LTB for taking your chocolate away.

But in all seriousness, I ate whatever I could get my hands on/DH made for me.

I EBF DS so I was stuck wherever he decided he needed to feed. Poor DS got quite a few splashes of food on his head during that phase but I was ravenous.

I quite often had ham sandwiches with American mustard because I spent 9 months being off ham. A slice of cake. A biscuit or two. Takeaway on occasion. Beans on toast. Mainly sandwiches tbh. OHs culinary skills are a tad limited but I was so bloody grateful. Then as time went on and I was able to negotiate constantly holding DS and doing other things, I was able to make and prep food myself. Salmon and veg... much more healthy options. I also had alcohol because I'd been deprived of that for 9 months.
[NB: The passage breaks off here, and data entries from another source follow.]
(** A message without a percent sign is its own substitution. *)
Lemma scan_verbatim (kw : kwargs) (X : string) :
  contains X "%" = false -> scan kw Literal X = Ok X.
Proof.
  induction X as [ | c X IH ]; [ reflexivity | ].
  intro H.
  change (contains (String c X) "%")
    with (Ascii.eqb "%" c && true || contains X "%") in H.
  change (scan kw Literal (String c X))
    with (if Ascii.eqb c "%" then scan kw AfterPercent X
          else prepend c (scan kw Literal X)).
  apply orb_false_iff in H as [ Hc HX ].
  rewrite andb_true_r in Hc. rewrite Ascii.eqb_sym, Hc.
  rewrite (IH HX). reflexivity.
Qed.

Lemma _format_with_unicode_kwargs_verbatim (kw : kwargs) (X : string) :
  contains X "%" = false ->
  _format_with_unicode_kwargs (VText X) kw = Ok (VText X).
Proof.
  intro H. unfold _format_with_unicode_kwargs. simpl.
  rewrite (scan_verbatim kw X H). reflexivity.
Qed.






(** ** Deep copies *)

Lemma getattr___deepcopy__ (k : kind) :
  getattr own___deepcopy__ k
  = if is_SecurityError k then Some tt else None.
Proof. destruct k; reflexivity. Qed.

(** C8 (the code departs from it): [SecurityError.__deepcopy__] returns
    [self] when called with no argument, as its docstring intends, but
    it is declared without the memo parameter that [copy.deepcopy]
    passes: the copy of any SECURE instance raises [TypeError] instead of
    returning the instance. *)
Theorem deepcopy_of_secure_instance_raises :
  copy_deepcopy
    {| kind_of := Unauthorized;
       message :=
         VText "The request you have made requires authentication." |} []
  = Raise TypeError
  /\ (forall (x : instance) (m : memo),
        copy_deepcopy x m
        = if is_SecurityError (kind_of x) then Raise TypeError
          else Raise NotModelled)
  /\ (forall x : instance,
        SecurityError___deepcopy__ x (@nil memo) = Ok x).
Proof.
  split; [ reflexivity | split; [ | reflexivity ] ].
  intros x m. unfold copy_deepcopy. rewrite getattr___deepcopy__.
  destruct (is_SecurityError (kind_of x)); reflexivity.
Qed.

(** ** Decoding failures in the formatter *)

Section Decoding.
Context {R : Runtime}.

Lemma safe_decode_items_Ok (kw kw' : kwargs) :
  safe_decode_items kw = Ok kw' ->
  Forall2 (fun kv kv' => fst kv' = fst kv
                         /\ safe_decode (snd kv) = Ok (snd kv'))
          kw kw'.
Proof.
  revert kw'. induction kw as [ | [k v] kw IH ]; simpl; intros kw' H.
  - inversion H. constructor.
  - destruct (safe_decode v) as [ v' | ] eqn:Hv; simpl in H;
      [ | discriminate ].
    destruct (safe_decode_items kw) as [ rest | ]; simpl in H;
      [ | discriminate ].
    inversion H; subst kw'. constructor; [ split; [ reflexivity | ] | ].
    + exact Hv.
    + apply IH. reflexivity.
Qed.

Lemma safe_decode_items_Raise (kw : kwargs) (e : exn) :
  safe_decode_items kw = Raise e ->
  exists key v, In (key, v) kw /\ safe_decode v = Raise e.
Proof.
  induction kw as [ | [k v] kw IH ]; simpl; intro H; [ discriminate | ].
  destruct (safe_decode v) as [ v' | e' ] eqn:Hv; simpl in H.
  - destruct (safe_decode_items kw) as [ rest | e' ]; simpl in H;
      [ discriminate | ].
    inversion H; subst e'.
    destruct (IH eq_refl) as (key & v0 & Hin & Hd).
    exists key, v0. split; [ right; exact Hin | exact Hd ].
  - inversion H; subst e'. exists k, v. split; [ left; reflexivity | exact Hv ].
Qed.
DS is very tall and growing magnificently. None of my ham sandwiches or takeaways have affected his growth (mentally or physically).

Tell your DH to stop being a controlling sod and leave your food choices be. Eat a whole bar of dairy milk in front of him too, just to drive the point home 🤨

CustardCreamLover · 26/02/2019 16:56

@olderthanyouthink can you tell me the name of the app? My memory is shot to pieces so I'm writing all feeds and nappies down but would be much easier on my phone!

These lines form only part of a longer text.